By comparison, the goal of MPO is to put the human in control, instead providing a computerized accompaniment that follows the musician’s cue:
. . .the program must respond in real time to the soloist’s tempo changes and expressive gestures; the program must learn from past performances so that it assimilates the soloist’s interpretation in future renditions; and it must bring a sense of musicality to the performance in addition to what is learned from the soloist. In this way MPO *adds* to the soloist’s experience by providing a responsive and nuanced accompaniment rather than *subtracting* from it by imposing a rigid framework that stifles musical expression.
I’ve added emphasis there to the bit that I find most wonderful. I imagine the goals of MPO as potentially a much larger metaphor for how we should be interacting with digital technology.
Unfortunately, all too often technology seems to be engineered to take us by the ear and pull us along some predetermined path. I can’t tell you how often I feel like I’m being bullied by technology. I know that’s a pretty irrational sentiment, but it’s the best way to describe how I feel when I try to figure out how to get Novell GroupWise (our institutional email system) to work for me. And, I’m a more advanced user! It’s no wonder so many people (faculty? students?) approach technology with a whole lot of skepticism.
(And, by the way, for the record, for what it’s worth, it can be pretty exhausting having to bridge the huge abyss that that skepticism generates!)
So, it seems perfectly reasonable to suggest that instead the technology should be following us, responding to our tempo and rhythm — providing opportunities and approaches for doing what we want to do better and thinking more deeply about what we want to think about.

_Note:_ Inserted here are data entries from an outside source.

(** Lines 149-207 of [_parse_response]: the decoded reply mapped onto the
    schema. *)
Definition brand_of (data : json) (source_url screenshot_url : string)
  : outcome BrandData.t :=
  (* Build BrandColors *)
  colors_data <- dict_get data "colors" (JObj []) ;;
  c_primary <- dict_get colors_data "primary" (JStr "#000000") ;;
  c_secondary <- dict_get colors_data "secondary" JNull ;;
  c_accent <- dict_get colors_data "accent" JNull ;;
  c_background <- dict_get colors_data "background" (JStr "#ffffff") ;;
  c_text <- dict_get colors_data "text" (JStr "#000000") ;;
  p1 <- dict_get colors_data "primary" JNull ;;
  p2 <- dict_get colors_data "secondary" JNull ;;
  p3 <- dict_get colors_data "accent" JNull ;;
  p4 <- dict_get colors_data "background" JNull ;;
  p5 <- dict_get colors_data "text" JNull ;;
  let colors := {| BrandColors.primary := c_primary;
                   BrandColors.secondary := c_secondary;
                   BrandColors.accent := c_accent;
                   BrandColors.background := c_background;
                   BrandColors.text := c_text;
                   BrandColors.palette := filter truthy [p1; p2; p3; p4; p5] |} in
  (* Build BrandTypography *)
  typo_data <- dict_get data "typography" (JObj []) ;;
  t_headings <- dict_get typo_data "headings" (JStr "sans-serif") ;;
  t_body <- dict_get typo_data "body" (JStr "sans-serif") ;;
  t_weights <- dict_get typo_data "weights" (JArr [JInt 400; JInt 600; JInt 700]) ;;
  let typography := {| BrandTypography.headings := t_headings;
                       BrandTypography.body := t_body;
                       BrandTypography.weights := t_weights;
                       BrandTypography.base_size := JNull |} in
  (* Build BrandButtons *)
  buttons_data <- dict_get data "buttons" (JObj []) ;;
  button_primary <- dict_get buttons_data "primary" JNull ;;
  b_primary <-
    (if truthy button_primary then
       btn <- subscript buttons_data "primary" ;;
       bg <- dict_get btn "bg" (BrandColors.primary colors) ;;
       text <- dict_get btn "text" (JStr "#ffffff") ;;
       border_radius <- dict_get btn "border_radius" (JStr "4px") ;;
       has_border <- dict_get btn "has_border" JNull ;;
       border <- (if truthy has_border then dict_get btn "border" JNull
                  else Returns JNull) ;;
       Returns (Some {| ButtonStyle.bg := bg;
                        ButtonStyle.text := text;
                        ButtonStyle.border_radius := border_radius;
                        ButtonStyle.padding := JStr "12px 24px";
                        ButtonStyle.border := border |})
     else Returns None) ;;
  button_secondary <- dict_get buttons_data "secondary" JNull ;;
  b_secondary <-
    (if truthy button_secondary then
       btn <- subscript buttons_data "secondary" ;;
       bg <- dict_get btn "bg" (JStr "transparent") ;;
       text <- dict_get btn "text" (BrandColors.primary colors) ;;
       border_radius <- dict_get btn "border_radius" (JStr "4px") ;;
       has_border <- dict_get btn "has_border" JNull ;;
       border <- (if truthy has_border then dict_get btn "border" JNull
                  else Returns JNull) ;;
       Returns (Some {| ButtonStyle.bg := bg;
                        ButtonStyle.text := text;
                        ButtonStyle.border_radius := border_radius;
                        ButtonStyle.padding := JStr "12px 24px";
                        ButtonStyle.border := border |})
     else Returns None) ;;
  Returns {| BrandData.url := source_url;
             BrandData.colors := colors;
             BrandData.typography := typography;
             BrandData.spacing := BrandSpacing.default;
             BrandData.buttons := {| BrandButtons.primary := b_primary;
                                     BrandButtons.secondary := b_secondary |};
             BrandData.logo_url := JNull;
             BrandData.favicon_url := JNull;
             BrandData.screenshots := [JStr screenshot_url] |}.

And that’s what I set out to write about in this post. But, as I started writing, I changed my mind. See, I suspect an experienced musician would read this and say that when musicians play together they are actually seeking some kind of shared experience of leading and following, that they are constantly judging, gauging, and adjusting based on their shared readings of each other’s tempo and rhythm, that they are, in fact, reaching some kind of state of synthesis. Is that true? And, if so, what would it feel like to be in that state with technology?

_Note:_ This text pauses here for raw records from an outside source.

(** C10: with [cf-connecting-ip] and [x-real-ip] both absent, the function
    cuts [x-forwarded-for] at its commas ([split_on] yields its entries),
    trims each entry ([trim] yields the entry without its leading and
    trailing whitespace) and returns the first entry that is not empty after
    trimming, passing over the empty and whitespace-only entries before it;
    when the header is absent or every entry is whitespace-only it returns
    "127.0.0.1".  Every header value is in one of these cases. *)
Theorem C10_forwarded_for request :
  headers_get request "cf-connecting-ip" = None →
  headers_get request "x-real-ip" = None →
  (headers_get request "x-forwarded-for" = None →
     getClientIP request = "127.0.0.1"%string) ∧
  (∀ f, headers_get request "x-forwarded-for" = Some f →
     entries_of f (split_on "," f) ∧
     Forall (λ e, trim_of e (trim e) ∧ (trim e = EmptyString ↔ blank e)) (split_on "," f) ∧
     (∀ pre e post,
        split_on "," f = pre ++ e :: post →
        Forall (λ x, trim x = EmptyString) pre → trim e ≠ EmptyString →
        getClientIP request = trim e) ∧
     (Forall (λ x, trim x = EmptyString) (split_on "," f) →
        getClientIP request = "127.0.0.1"%string) ∧
     (∀ ip, first_forwarded f ip → getClientIP request = ip) ∧
     (all_blank f → getClientIP request = "127.0.0.1"%string) ∧
     ((∃ ip, first_forwarded f ip) ∨ all_blank f)).
Proof.
  intros Hcf Hreal.
  assert (∀ e, trim e = EmptyString ↔ blank e) as Hblank.
  { intros e. split; [| apply trim_blank].
    intros He. assert (Decision (blank e)) as [Hb | Hb] by (unfold blank; apply _);
      [done | by apply trim_not_blank in Hb]. }
  assert (∀ l, Forall (λ x, trim x = EmptyString) l ↔ Forall blank l) as Hblanks.
  { intros l. apply Forall_iff. intros x. apply Hblank. }
  destruct (getClientIP_precedence request) as [_ Hrest].
  destruct Hrest as [_ Hrest]; [by left |].
  destruct Hrest as [Hfirst Hnone]; [by left |].
  split; [intros Hx; apply Hnone; by left |].
  intros f Hf.
  split; [apply entries_of_split_on |].
  split; [apply Forall_forall; intros e _; split; [apply trim_spec | apply Hblank] |].
  split.
  { intros pre e post Hsplit Hpre He. apply (Hfirst f); [done |].
    exists pre, e, post. rewrite <- Hsplit.
    split; [apply entries_of_split_on |].
    split; [by apply Hblanks |].
    split; [by rewrite <- Hblank | apply trim_spec]. }
  split.
  { intros Hall. apply Hnone. right. exists f. split; [done |].
    exists (split_on "," f). split; [apply entries_of_split_on | by apply Hblanks]. }
  split; [intros ip; by apply Hfirst |].
  split; [intros Hall; apply Hnone; right; eauto |].
  apply forwarded_cases.
Qed.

I had this post open in a tab on my computer all day mulling it over and thinking about it before posting comments. I’m still not certain that I’ve synthesized this as well as I want to, but if I don’t post comments now I’ll forget to do so!

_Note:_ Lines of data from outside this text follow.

(** * finetune/base.py: a shallow embedding of [BaseModel] and its properties

    The development follows [src/finetune/base.py].  Python objects become
    records, methods become functions that take and return the object,
    exceptions become the [Raise]/[Raises] outcomes, and the collaborators
    that live outside the file (the text encoder, numpy's random generator,
    the TensorFlow session, the label encoder supplied by the subclass,
    [os.path.abspath]) are the variables of the section.

    Floating point numbers come in two forms.  For the averages and the
    counts of the training loop a finite float is an exact rational, with
    the two special values that the loop can meet ([float("inf")] and
    [nan]) kept apart in [fval].  The validation checks, where the result
    of a comparison decides whether the model is saved, are over any
    floats with the order of IEEE 754 ([PyFloat]), of which the exact ones
    are an instance: there [np.mean] may round.

    Arrays of weights carry the length of their second axis, so that
    [np.concatenate] fails as numpy does; token arrays are int32.  The
    file system is a finite map from absolute paths to nodes. *)

From Stdlib Require Import QArith ZArith Lia Lqa.
From stdpp Require Import base option list strings gmap.

Open Scope Z_scope.

(** ** Exceptions and results *)

Inductive exn :=
| ValueError
| IndexError
| TypeError
| ZeroDivisionError
| FileNotFoundError
| IsADirectoryError
| NotADirectoryError
| UnpicklingError.

Inductive result (A : Type) :=
| Ok (a : A)
| Raise (e : exn).
Arguments Ok {A} a.
Arguments Raise {A} e.

#[global] Instance result_ret : MRet result := fun A a => Ok a.
#[global] Instance result_bind : MBind result := fun A B f m =>
  match m with
  | Ok a => f a
  | Raise e => Raise e
  end.

(** ** Exact floats

    The rationals with +infinity and nan: sums and means are exact. *)

Inductive fval :=
| Fin (q : Q)
| PInf
| NaN.

Definition fadd (x y : fval) : fval :=
  match x, y with
  | NaN, _ | _, NaN => NaN
  | PInf, _ | _, PInf => PInf
  | Fin a, Fin b => Fin (a + b)
  end.

(* [x / n] for a positive count [n] *)
Definition fdiv_count (x : fval) (n : nat) : fval :=
  match x with
  | Fin a => Fin (a / inject_Z (Z.of_nat n))
  | PInf => PInf
  | NaN => NaN
  end.

(* [x <= y] on floats: every comparison with nan is False *)
Definition fle (x y : fval) : bool :=
  match x, y with
  | Fin a, Fin b => Qle_bool a b
  | Fin _, PInf => true
  | PInf, PInf => true
  | _, _ => false
  end.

I was thinking this over as a musician (albeit, one that tended toward solo work). However, my experience as a teacher kept jumping in my thoughts as well. It seems to me that these two programs are something of a scaffold (I apologize for the educationese). MMO is a starting point for a learner. It helps one as they begin with a new skill. MPO is more useful for a more advanced learner as they grow in a skill. The next step, the give and take shared leading, is an even higher level.
So, I guess I think that technology may need to work in all 3 ways depending on the tool, the need, and the user. Which is a lot to ask of technology!
Jenny,
Interesting. I can completely see that analogy, and it’s great because I hadn’t even thought to extend this more generally to learning.
I wonder though if we’re not guided too much by our own assumptions about what’s best in terms of how people learn. There’s a natural logic to the idea (or a logic that seems natural because it’s been drilled into us for so long?) that the best way to learn is through this kind of scaffolding. But, I do wonder what happens when we *start* by putting learners in the drivers seat. The process is undoubtedly messier but I wonder if it doesn’t yield something completely unexpected (and powerful?).
I’m trying to think of a good example of a time when I feel like my learning has been empowered in this way, but, frankly, it’s really hard for me to reflect on my own learning in that granular of a way. Does that make sense?
Probably someone out there who is better versed in the concept of scaffolding would have a good answer. (I confess I always kind of tuned this stuff out in my ed theory classes. Shame on me.)
Cool. Thanks for pushing in this direction!